■ **Work item**
In the data below, one line contains "by (intros m k p Hk Hd;" and a later one contains "change (bk_delete_proxies s". Print both, with every line between them, exactly and alone.

■ **Information provided**
- - - - - - -
(* ===== verification/FailureSamples.v ===== *)
(** * A failing API server

    [flaky] is the in-memory cluster of [Convergence] behind a connection that loses
    requests or answers, following a list of faults.  It satisfies the laws of [Failures];
    on it, an update of a served proxy is lost, and the host stays served. *)

From S2P Require Import Prelude Hash Meta Regexp Labels Conditions Ingress NetIngress HTTPProxy Config Proxies EndpointProbe Reconcile ReconcileFacts Convergence Failures Samples.

#[local] Existing Instance ascending_order.

(** ** The server *)

(** A call works, its request is lost, or its answer is. *)
Inductive fault := FNone | FRequest | FAnswer.
Record flaky := { fk_cluster : cluster; fk_faults : list fault }.

Definition timeout : goerr := Errorf "context deadline exceeded" [].

Definition flaky_call {A} (f : cluster → cluster * (goerr + A)) (s : flaky) : flaky * (goerr + A) :=
  match fk_faults s with
  | FRequest :: l => ({| fk_cluster := fk_cluster s; fk_faults := l |}, inl timeout)
  | FAnswer :: l => ({| fk_cluster := (f (fk_cluster s)).1; fk_faults := l |}, inl timeout)
  | l => ({| fk_cluster := (f (fk_cluster s)).1; fk_faults := tail l |}, (f (fk_cluster s)).2)
  end.

#[export] Instance flaky_backend : Backend flaky := {|
  bk_list_proxies s := bk_list_proxies (fk_cluster s);
  bk_get_ingress s := bk_get_ingress (fk_cluster s);
  bk_get_service s := bk_get_service (fk_cluster s);
  bk_create_ingress s ns i := flaky_call (λ c, bk_create_ingress c ns i) s;
  bk_update_ingress s ns i := flaky_call (λ c, bk_update_ingress c ns i) s;
  bk_delete_ingress s ns name := flaky_call (λ c, bk_delete_ingress c ns name) s;
  bk_create_proxy s ns p := flaky_call (λ c, bk_create_proxy c ns p) s;
  bk_update_proxy s ns p := flaky_call (λ c, bk_update_proxy c ns p) s;
  bk_delete_proxies s ns text := flaky_call (λ c, bk_delete_proxies c ns text) s;
  bk_track s ref i := flaky_call (λ c, bk_track c ref i) s;
  bk_probe s i := flaky_call (λ c, bk_probe c i) s
|}.

#[export] Instance flaky_proxies : ProxyStore flaky := {| fl_proxies s := sy_proxies (fk_cluster s) |}.

Lemma flaky_call_proxies {A} (f : cluster → cluster * (goerr + A)) s :
  cl_proxies (f (fk_cluster s)).1 = cl_proxies (fk_cluster s) → same_proxies s (flaky_call f s).1.
Proof. intros Hp. unfold flaky_call. destruct (fk_faults s) as [|[] l]; unfold same_proxies; simpl; by rewrite ?Hp. Qed.

Lemma flaky_call_services {A} (f : cluster → cluster * (goerr + A)) s :
  cl_services (f (fk_cluster s)).1 = cl_services (fk_cluster s) → same_services s (flaky_call f s).1.
Proof. intros Hs ns name. unfold flaky_call. destruct (fk_faults s) as [|[] l]; simpl; by rewrite ?Hs. Qed.

Lemma flaky_call_wrote (f : cluster → cluster * (goerr + HTTPProxy)) s k p :
  (∃ c p', f (fk_cluster s) = (c, inr p') ∧ same_content p' p ∧
     sy_proxies c = <[k := p']> (sy_proxies (fk_cluster s))) →
  wrote (sy_proxies (fk_cluster s)) (sy_proxies (fk_cluster (flaky_call f s).1)) k p (flaky_call f s).2.
Proof.
  intros (c & p' & E & Hc & Hp). unfold flaky_call, wrote.
  destruct (fk_faults s) as [|[] l]; simpl; rewrite ?E; simpl; [done|done|by left|right; by exists p'].
Qed.

Lemma flaky_call_exists (f : cluster → cluster * (goerr + HTTPProxy)) s :
  (∃ e, f (fk_cluster s) = (fk_cluster s, inl e)) →
  sy_proxies (fk_cluster (flaky_call f s).1) = sy_proxies (fk_cluster s) ∧ ∃ e, (flaky_call f s).2 = inl e.
Proof.
  intros (e & E). unfold flaky_call. destruct (fk_faults s) as [|[] l]; simpl; rewrite ?E; simpl; (split; [done|by eexists]).
Qed.

#[export] Instance flaky_faulty ns0 parent : Faulty flaky ns0 parent.
Proof.
  split.
  - intros s. apply sy_keys.
  - intros s sel l _ E. destruct (sy_list (fk_cluster s) ns0 sel) as (l' & E' & Hl).
    assert ((inr l' : goerr + list HTTPProxy) = inr l) as [= ->] by (etrans; [symmetry; exact E'|exact E]). exact Hl.
  - intros s p [<- _] Hp. apply flaky_call_wrote. by apply sy_create.
  - intros s p [<- _] [q Hq]. apply flaky_call_exists. exists (already_exists "httpproxy" (hp_name p)). simpl.
    change (filed (cl_proxies (fk_cluster s)) !! (hp_namespace p, hp_name p) = Some q) in Hq. by rewrite Hq.
  - intros s p [<- _] Hp. apply flaky_call_wrote. by apply sy_update.
  - intros s text sel _ Hp. change fl_proxies with (λ s, sy_proxies (fk_cluster s)). destruct (sy_delete (fk_cluster s) ns0 text sel Hp) as (c & E & Hc). intros doomed.
    assert (∀ m : proxy_store, filter (λ kp, ¬ (kp.1.1 = ns0 ∧ Matches sel (hp_labels kp.2) = true)) m ⊆ m) as Hsub
      by (intros m; apply map_filter_subseteq).
    assert (∀ (m : proxy_store) (k : string * string) p, m !! k = Some p → ¬ doomed k p →
      filter (λ kp, ¬ (kp.1.1 = ns0 ∧ Matches sel (hp_labels kp.2) = true)) m !! k = Some p) as Hkeep
      by (intros m k p Hk Hd; by apply map_lookup_filter_Some).
    assert (∀ (m : proxy_store) k p, filter (λ kp, ¬ (kp.1.1 = ns0 ∧ Matches sel (hp_labels kp.2) = true)) m !! k = Some p →
      ¬ doomed k p) as Hgone by (intros m k p Hk; by apply map_lookup_filter_Some in Hk as [_ ?]).
    change (bk_delete_proxies s ns0 text) with (flaky_call (λ c, bk_delete_proxies c ns0 text) s). unfold flaky_call. rewrite E.
    destruct (fk_faults s) as [|[] l]; cbn beta iota delta [fst snd fk_cluster]; rewrite ?Hc;
      split_and!; first [done|apply Hsub|exact (Hkeep _)|intros _; exact (Hgone _)|by intros].
  - intros s ref i. apply flaky_call_proxies; done.
  - intros s i. apply flaky_call_proxies; done.
  - intros s ns i. apply flaky_call_proxies; simpl; by case_match.
  - intros s ns i. apply flaky_call_proxies; simpl; by case_match.
  - intros s ns name. apply flaky_call_proxies; simpl; by case_match.
Defined.

#[export] Instance flaky_steady : Steady flaky.
Proof.
  split; [intros s ref i|intros s n i..]; apply flaky_call_services; [done|simpl; by case_match..].
Defined.

(** ** A lost update

    The third generation of the sample: its host is served by the proxy of the second. *)

Definition next_ingress : Ingress := {|
  ing_meta := {| om_name := "hello"; om_namespace := "default"; om_uid := "uid-1"; om_resource_version := "8";
                 om_generation := 3; om_labels := ∅; om_annotations := ∅; om_owners := [] |};
  ing_spec := ing_spec sample_ingress; ing_status := empty_status |}.

Definition next_child : Ingress :=
  match MakeEndpointProbeIngress sample_config next_ingress [wanted_proxy] with
  | Ret child => with_status ready_status child
  | _ => sample_ingress
  end.

Definition next_cluster : cluster := {|
  cl_ingresses := {[("default", "hello--ep") := next_child]};
  cl_proxies := {[om_key (hp_meta wanted_proxy) := wanted_proxy]};
  cl_services := cl_services sample_cluster; cl_tracked := []; cl_probed := true |}.

(** Tracking works, and the answer to the update, or the update, is lost. *)
Definition flaky_state (f : fault) : run_state flaky :=
  {| rs_backend := {| fk_cluster := next_cluster; fk_faults := [FNone; f] |}; rs_status := (empty_status, 0) |}.
Definition flaky_run (f : fault) := ReconcileKind sample_env sample_config sample_clock next_ingress (flaky_state f).

Definition generations (m : proxy_store) : list string :=
  (λ kp : (string * string) * HTTPProxy, map_get (hp_labels kp.2) GenerationKey) <$> map_to_list m.
Example flaky_runs :
  (λ f : fault, (phase <$> (flaky_run f).1.2, is_ret (flaky_run f).2, generations (kept (flaky_run f).1.1))) <$>
    [FRequest; FAnswer; FNone] =
  [([1; 2], false, ["2"]); ([1; 2], false, ["3"]); ([1; 2; 4; 5], true, ["3"])].
Proof. vm_compute. reflexivity. Qed.

Definition next_wanted : HTTPProxy := default old_proxy (head (wanted sample_env sample_config (rs_backend (flaky_state FRequest)) next_ingress)).
Lemma next_wanted_all : wanted sample_env sample_config (rs_backend (flaky_state FRequest)) next_ingress = [next_wanted].
Proof. vm_compute. reflexivity. Defined.

Lemma next_found : found_by (kept (flaky_state FRequest)) "default" next_wanted wanted_proxy.
Proof.
  exists (hp_name wanted_proxy). split; [vm_compute; reflexivity|].
  refine (bool_decide_unpack _ _). vm_compute. exact I.
Defined.

Lemma next_admits : admits (kept (flaky_state FRequest)) "default" next_wanted.
Proof.
  assert (∀ name q, kept (flaky_state FRequest) !! ("default", name) = Some q → q = wanted_proxy) as Hone
    by (intros name q [_ ->]%(single_lookup wanted_proxy name q wanted_namespace); done).
  split.
  - intros q1 q2 (n1 & H1 & _) (n2 & H2 & _). by rewrite (Hone _ _ H1), (Hone _ _ H2).
  - intros q Hq. rewrite (Hone _ _ Hq). exact next_found.
Defined.

(** The update was lost, and the host is still served. *)
Lemma ReconcileKind_keeps_serving_witness :
  ∃ q, found_by (kept (flaky_run FRequest).1.1) "default" next_wanted q.
Proof.
  pose proof (separate_singleton next_wanted) as Hap.
  pose proof (Forall_singleton (admits (kept (flaky_state FRequest)) "default") next_wanted) as [_ Hadm].
  specialize (Hadm next_admits). rewrite <-next_wanted_all in Hap, Hadm.
  assert (IsLabelValue (ing_name next_ingress) = []) as Hn by (vm_compute; reflexivity).
  assert (0 ≤ ing_generation next_ingress < 2 ^ 63)%Z as Hg by (split; vm_compute; [discriminate|reflexivity]).
  pose proof (ReconcileKind_keeps_serving sample_env sample_config sample_clock next_ingress (flaky_state FRequest)
    sample_env_ok sample_has_http Hn Hg Hap Hadm) as Hk.
  unfold flaky_run. revert Hk. unfold wp.
  destruct (ReconcileKind sample_env sample_config sample_clock next_ingress (flaky_state FRequest)) as [[s l] r].
  intros [Hs _]. apply (sg_served _ _ _ _ _ Hs); [rewrite next_wanted_all; by left|].
  exists wanted_proxy. exact next_found.
Defined.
- - - - - - -
■ **Reply to the exercise**
      by (intros m k p Hk Hd; by apply map_lookup_filter_Some).
    assert (∀ (m : proxy_store) k p, filter (λ kp, ¬ (kp.1.1 = ns0 ∧ Matches sel (hp_labels kp.2) = true)) m !! k = Some p →
      ¬ doomed k p) as Hgone by (intros m k p Hk; by apply map_lookup_filter_Some in Hk as [_ ?]).
    change (bk_delete_proxies s ns0 text) with (flaky_call (λ c, bk_delete_proxies c ns0 text) s). unfold flaky_call. rewrite E.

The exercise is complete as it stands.